Collected data:

• • • • • • •

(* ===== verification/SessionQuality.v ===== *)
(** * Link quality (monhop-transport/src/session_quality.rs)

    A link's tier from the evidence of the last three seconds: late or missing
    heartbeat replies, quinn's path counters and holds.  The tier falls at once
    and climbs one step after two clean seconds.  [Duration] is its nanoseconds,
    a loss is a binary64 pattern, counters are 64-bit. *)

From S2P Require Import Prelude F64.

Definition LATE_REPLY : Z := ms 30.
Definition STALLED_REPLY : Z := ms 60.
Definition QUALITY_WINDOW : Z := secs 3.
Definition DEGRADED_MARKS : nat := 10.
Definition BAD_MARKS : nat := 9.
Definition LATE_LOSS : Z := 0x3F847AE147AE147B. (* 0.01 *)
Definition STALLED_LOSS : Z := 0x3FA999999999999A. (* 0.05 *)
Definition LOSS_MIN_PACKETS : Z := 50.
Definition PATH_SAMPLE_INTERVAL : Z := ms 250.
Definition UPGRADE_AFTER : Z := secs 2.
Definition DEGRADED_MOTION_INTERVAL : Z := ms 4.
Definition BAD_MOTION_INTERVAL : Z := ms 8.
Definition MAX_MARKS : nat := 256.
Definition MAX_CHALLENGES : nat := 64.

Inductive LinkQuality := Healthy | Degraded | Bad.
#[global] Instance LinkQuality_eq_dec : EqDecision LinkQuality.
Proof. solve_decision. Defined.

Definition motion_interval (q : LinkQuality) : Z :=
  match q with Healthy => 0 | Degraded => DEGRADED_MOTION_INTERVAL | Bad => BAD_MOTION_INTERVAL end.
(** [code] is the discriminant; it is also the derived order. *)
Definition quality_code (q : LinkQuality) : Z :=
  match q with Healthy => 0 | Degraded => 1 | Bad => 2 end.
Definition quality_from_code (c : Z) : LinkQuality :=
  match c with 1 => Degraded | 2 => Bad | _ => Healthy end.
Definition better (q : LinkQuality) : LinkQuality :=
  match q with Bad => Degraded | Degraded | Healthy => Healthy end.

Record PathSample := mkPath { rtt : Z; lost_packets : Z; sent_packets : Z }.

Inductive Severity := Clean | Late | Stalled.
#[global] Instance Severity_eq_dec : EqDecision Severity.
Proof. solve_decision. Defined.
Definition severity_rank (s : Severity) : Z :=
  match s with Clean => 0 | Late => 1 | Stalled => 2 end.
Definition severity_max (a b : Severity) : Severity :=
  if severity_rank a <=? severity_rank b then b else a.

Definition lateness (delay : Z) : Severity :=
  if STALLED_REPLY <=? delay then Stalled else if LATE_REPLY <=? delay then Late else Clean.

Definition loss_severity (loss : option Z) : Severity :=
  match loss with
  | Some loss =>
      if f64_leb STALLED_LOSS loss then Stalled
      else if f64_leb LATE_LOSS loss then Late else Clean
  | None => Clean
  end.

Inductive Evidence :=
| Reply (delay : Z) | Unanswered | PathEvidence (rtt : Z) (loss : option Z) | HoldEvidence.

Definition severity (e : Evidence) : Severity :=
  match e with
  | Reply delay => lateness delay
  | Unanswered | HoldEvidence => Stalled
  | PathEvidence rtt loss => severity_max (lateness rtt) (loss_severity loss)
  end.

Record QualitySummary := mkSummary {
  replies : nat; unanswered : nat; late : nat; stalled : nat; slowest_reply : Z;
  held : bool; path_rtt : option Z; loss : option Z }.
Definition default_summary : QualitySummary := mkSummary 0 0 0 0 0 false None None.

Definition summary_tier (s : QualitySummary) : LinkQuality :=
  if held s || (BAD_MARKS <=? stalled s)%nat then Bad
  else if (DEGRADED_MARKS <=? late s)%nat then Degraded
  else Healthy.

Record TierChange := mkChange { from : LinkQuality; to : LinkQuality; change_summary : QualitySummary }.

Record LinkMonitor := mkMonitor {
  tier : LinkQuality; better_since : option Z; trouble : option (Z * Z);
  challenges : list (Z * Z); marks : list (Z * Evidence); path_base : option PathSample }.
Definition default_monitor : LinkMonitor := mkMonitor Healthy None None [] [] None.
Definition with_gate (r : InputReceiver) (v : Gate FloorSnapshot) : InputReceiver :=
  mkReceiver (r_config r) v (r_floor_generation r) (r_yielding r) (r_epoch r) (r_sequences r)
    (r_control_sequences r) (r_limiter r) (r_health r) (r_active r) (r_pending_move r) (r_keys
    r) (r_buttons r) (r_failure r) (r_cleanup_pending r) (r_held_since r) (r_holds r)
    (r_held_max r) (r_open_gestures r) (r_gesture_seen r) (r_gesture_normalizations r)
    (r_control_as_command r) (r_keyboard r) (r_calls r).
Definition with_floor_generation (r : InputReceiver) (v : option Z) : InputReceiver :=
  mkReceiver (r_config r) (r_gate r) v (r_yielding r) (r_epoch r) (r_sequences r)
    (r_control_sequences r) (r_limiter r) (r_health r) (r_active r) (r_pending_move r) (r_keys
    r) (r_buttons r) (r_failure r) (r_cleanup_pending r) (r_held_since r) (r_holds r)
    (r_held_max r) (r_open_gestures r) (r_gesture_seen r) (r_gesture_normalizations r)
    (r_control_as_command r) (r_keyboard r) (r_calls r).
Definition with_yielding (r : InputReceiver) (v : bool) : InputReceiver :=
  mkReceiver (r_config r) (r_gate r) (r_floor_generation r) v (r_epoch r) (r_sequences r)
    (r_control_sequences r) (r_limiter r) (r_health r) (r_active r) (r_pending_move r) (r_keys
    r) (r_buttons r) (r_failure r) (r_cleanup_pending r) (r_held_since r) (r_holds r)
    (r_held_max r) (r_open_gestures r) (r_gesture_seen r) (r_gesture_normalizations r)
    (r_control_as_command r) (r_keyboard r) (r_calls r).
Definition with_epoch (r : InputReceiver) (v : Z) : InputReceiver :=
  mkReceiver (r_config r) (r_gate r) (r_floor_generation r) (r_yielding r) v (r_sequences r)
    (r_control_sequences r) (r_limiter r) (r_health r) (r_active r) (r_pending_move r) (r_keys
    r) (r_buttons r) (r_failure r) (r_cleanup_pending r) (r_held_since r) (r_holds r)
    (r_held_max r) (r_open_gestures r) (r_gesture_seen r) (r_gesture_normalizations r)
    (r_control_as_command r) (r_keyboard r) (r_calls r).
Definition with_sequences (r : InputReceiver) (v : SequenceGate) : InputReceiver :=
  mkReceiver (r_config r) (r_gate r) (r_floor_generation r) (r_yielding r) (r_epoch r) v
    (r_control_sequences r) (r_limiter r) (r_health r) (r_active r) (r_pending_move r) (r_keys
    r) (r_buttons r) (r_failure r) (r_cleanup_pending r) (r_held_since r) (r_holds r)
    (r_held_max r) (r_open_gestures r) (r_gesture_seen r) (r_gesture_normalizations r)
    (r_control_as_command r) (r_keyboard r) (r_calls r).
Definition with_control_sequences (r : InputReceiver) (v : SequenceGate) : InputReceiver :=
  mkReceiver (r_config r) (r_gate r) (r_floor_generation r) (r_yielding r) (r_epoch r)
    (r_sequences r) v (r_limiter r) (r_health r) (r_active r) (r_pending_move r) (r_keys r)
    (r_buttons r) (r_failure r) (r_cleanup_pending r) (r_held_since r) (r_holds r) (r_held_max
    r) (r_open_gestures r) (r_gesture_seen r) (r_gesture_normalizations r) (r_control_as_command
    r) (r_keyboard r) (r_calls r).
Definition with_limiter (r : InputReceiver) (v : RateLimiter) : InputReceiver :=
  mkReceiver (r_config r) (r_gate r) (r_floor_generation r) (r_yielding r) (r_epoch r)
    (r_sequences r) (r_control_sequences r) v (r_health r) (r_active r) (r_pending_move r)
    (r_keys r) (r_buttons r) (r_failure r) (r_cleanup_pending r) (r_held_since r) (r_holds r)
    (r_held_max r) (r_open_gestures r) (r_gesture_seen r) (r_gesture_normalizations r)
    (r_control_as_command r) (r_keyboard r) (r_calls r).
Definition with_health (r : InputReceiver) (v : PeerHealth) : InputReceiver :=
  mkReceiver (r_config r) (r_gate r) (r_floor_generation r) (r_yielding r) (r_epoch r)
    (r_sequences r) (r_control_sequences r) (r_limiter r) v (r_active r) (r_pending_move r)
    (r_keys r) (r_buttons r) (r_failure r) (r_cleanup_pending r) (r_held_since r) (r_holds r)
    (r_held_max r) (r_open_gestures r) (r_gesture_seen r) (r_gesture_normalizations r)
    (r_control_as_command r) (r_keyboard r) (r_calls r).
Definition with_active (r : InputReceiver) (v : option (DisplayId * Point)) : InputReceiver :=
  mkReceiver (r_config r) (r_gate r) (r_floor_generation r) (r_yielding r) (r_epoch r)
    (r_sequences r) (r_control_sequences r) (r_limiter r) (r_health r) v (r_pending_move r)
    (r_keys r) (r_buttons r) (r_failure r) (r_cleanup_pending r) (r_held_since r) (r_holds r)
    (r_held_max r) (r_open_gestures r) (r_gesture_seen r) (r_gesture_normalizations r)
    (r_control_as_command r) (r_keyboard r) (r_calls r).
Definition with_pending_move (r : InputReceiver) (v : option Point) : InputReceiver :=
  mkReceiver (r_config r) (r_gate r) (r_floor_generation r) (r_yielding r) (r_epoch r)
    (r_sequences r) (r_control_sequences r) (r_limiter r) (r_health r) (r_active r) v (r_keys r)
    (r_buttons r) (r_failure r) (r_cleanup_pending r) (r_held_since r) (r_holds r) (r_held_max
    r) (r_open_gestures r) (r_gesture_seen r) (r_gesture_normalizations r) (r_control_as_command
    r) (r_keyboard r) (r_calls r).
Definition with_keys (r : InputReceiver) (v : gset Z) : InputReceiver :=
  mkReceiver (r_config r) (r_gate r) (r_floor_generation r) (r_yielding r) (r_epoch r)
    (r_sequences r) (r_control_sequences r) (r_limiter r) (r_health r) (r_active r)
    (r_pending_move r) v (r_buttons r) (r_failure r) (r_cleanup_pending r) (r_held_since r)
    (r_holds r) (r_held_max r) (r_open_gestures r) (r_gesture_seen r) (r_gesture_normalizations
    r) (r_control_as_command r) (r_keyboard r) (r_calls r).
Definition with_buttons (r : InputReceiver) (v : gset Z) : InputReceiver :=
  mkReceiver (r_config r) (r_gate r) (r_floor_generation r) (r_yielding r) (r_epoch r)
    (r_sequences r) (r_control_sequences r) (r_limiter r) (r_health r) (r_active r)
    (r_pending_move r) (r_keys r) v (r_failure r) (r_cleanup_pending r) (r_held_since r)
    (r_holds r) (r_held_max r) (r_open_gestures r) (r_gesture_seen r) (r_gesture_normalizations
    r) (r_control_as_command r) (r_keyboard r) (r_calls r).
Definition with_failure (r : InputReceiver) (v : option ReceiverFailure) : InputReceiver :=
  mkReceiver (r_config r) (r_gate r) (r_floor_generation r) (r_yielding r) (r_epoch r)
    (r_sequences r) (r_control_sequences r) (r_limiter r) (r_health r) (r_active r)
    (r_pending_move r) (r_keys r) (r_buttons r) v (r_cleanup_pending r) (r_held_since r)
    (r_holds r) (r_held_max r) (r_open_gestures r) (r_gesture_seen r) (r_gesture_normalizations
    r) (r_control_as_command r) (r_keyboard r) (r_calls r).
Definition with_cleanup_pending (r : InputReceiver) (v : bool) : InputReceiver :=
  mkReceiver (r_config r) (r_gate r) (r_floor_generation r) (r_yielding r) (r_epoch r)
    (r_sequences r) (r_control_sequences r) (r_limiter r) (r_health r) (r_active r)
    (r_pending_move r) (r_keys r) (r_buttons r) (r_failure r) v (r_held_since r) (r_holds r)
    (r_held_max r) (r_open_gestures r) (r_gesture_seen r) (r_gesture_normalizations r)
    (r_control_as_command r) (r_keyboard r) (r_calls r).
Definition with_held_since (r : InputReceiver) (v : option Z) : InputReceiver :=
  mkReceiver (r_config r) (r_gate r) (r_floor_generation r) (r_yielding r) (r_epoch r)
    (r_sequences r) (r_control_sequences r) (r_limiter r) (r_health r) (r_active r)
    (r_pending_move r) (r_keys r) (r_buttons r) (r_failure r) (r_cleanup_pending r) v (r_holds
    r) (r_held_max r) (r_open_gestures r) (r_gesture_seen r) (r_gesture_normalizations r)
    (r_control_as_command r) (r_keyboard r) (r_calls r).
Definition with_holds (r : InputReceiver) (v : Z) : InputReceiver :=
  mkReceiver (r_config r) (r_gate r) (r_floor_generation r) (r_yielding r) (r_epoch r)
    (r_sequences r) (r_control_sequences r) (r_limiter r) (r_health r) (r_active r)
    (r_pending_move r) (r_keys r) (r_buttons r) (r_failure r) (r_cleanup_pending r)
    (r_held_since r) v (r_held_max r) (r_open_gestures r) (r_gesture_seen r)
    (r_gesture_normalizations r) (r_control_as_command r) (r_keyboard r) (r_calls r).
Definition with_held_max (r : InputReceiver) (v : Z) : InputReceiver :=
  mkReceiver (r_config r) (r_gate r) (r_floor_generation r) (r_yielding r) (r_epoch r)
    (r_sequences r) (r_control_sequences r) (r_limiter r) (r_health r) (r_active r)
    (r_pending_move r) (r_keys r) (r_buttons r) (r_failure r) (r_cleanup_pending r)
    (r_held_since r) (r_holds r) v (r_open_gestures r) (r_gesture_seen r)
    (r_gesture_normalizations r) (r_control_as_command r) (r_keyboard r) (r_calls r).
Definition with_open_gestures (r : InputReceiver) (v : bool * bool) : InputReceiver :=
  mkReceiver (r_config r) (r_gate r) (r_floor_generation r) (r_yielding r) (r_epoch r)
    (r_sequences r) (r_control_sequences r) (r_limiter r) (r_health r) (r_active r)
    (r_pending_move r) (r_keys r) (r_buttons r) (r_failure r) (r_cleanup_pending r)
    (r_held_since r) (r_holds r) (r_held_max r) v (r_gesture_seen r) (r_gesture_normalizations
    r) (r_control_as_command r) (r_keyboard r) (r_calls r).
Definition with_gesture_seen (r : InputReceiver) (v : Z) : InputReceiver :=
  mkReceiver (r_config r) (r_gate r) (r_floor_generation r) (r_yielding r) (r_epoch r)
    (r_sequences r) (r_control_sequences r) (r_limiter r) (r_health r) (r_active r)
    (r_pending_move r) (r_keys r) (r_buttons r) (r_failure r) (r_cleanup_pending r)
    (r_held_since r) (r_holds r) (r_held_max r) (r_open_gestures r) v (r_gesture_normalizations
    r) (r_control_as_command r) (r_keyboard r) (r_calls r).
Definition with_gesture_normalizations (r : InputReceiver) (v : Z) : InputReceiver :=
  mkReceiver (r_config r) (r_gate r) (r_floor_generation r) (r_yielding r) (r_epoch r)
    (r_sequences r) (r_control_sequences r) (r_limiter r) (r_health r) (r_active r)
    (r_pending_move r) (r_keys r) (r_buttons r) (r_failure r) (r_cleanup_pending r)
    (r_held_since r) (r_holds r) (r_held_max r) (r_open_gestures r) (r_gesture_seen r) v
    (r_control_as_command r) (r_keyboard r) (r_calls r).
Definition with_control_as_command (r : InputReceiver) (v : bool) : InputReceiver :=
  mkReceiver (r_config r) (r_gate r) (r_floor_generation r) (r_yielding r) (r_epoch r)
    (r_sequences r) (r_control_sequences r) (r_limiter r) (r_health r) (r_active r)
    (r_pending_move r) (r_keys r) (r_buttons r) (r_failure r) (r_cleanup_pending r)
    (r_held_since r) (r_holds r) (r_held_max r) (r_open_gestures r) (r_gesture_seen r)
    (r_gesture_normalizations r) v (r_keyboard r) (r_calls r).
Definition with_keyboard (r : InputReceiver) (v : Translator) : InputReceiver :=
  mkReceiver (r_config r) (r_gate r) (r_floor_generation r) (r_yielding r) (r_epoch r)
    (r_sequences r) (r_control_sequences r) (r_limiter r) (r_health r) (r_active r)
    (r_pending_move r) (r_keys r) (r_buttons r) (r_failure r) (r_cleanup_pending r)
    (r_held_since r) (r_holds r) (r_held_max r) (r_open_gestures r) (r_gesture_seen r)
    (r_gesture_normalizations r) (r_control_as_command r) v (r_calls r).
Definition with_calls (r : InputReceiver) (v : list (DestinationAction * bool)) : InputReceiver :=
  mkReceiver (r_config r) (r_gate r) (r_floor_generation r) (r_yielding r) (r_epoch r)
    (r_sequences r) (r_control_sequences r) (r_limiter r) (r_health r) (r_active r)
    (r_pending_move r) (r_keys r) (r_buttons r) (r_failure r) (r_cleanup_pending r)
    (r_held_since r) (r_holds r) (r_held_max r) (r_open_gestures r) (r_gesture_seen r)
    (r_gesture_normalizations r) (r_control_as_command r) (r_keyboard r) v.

• • • • • • •

■ INSTRUCTIONS FOR THE TASK:
Of the lines above, extract only those from the line with "Definition lateness (delay" to the line with "if held s ||", both included, exactly as written.

■ ANSWER BELOW:
Definition lateness (delay : Z) : Severity :=
  if STALLED_REPLY <=? delay then Stalled else if LATE_REPLY <=? delay then Late else Clean.

Definition loss_severity (loss : option Z) : Severity :=
  match loss with
  | Some loss =>
      if f64_leb STALLED_LOSS loss then Stalled
      else if f64_leb LATE_LOSS loss then Late else Clean
  | None => Clean
  end.

Inductive Evidence :=
| Reply (delay : Z) | Unanswered | PathEvidence (rtt : Z) (loss : option Z) | HoldEvidence.

Definition severity (e : Evidence) : Severity :=
  match e with
  | Reply delay => lateness delay
  | Unanswered | HoldEvidence => Stalled
  | PathEvidence rtt loss => severity_max (lateness rtt) (loss_severity loss)
  end.

Record QualitySummary := mkSummary {
  replies : nat; unanswered : nat; late : nat; stalled : nat; slowest_reply : Z;
  held : bool; path_rtt : option Z; loss : option Z }.
Definition default_summary : QualitySummary := mkSummary 0 0 0 0 0 false None None.

Definition summary_tier (s : QualitySummary) : LinkQuality :=
  if held s || (BAD_MARKS <=? stalled s)%nat then Bad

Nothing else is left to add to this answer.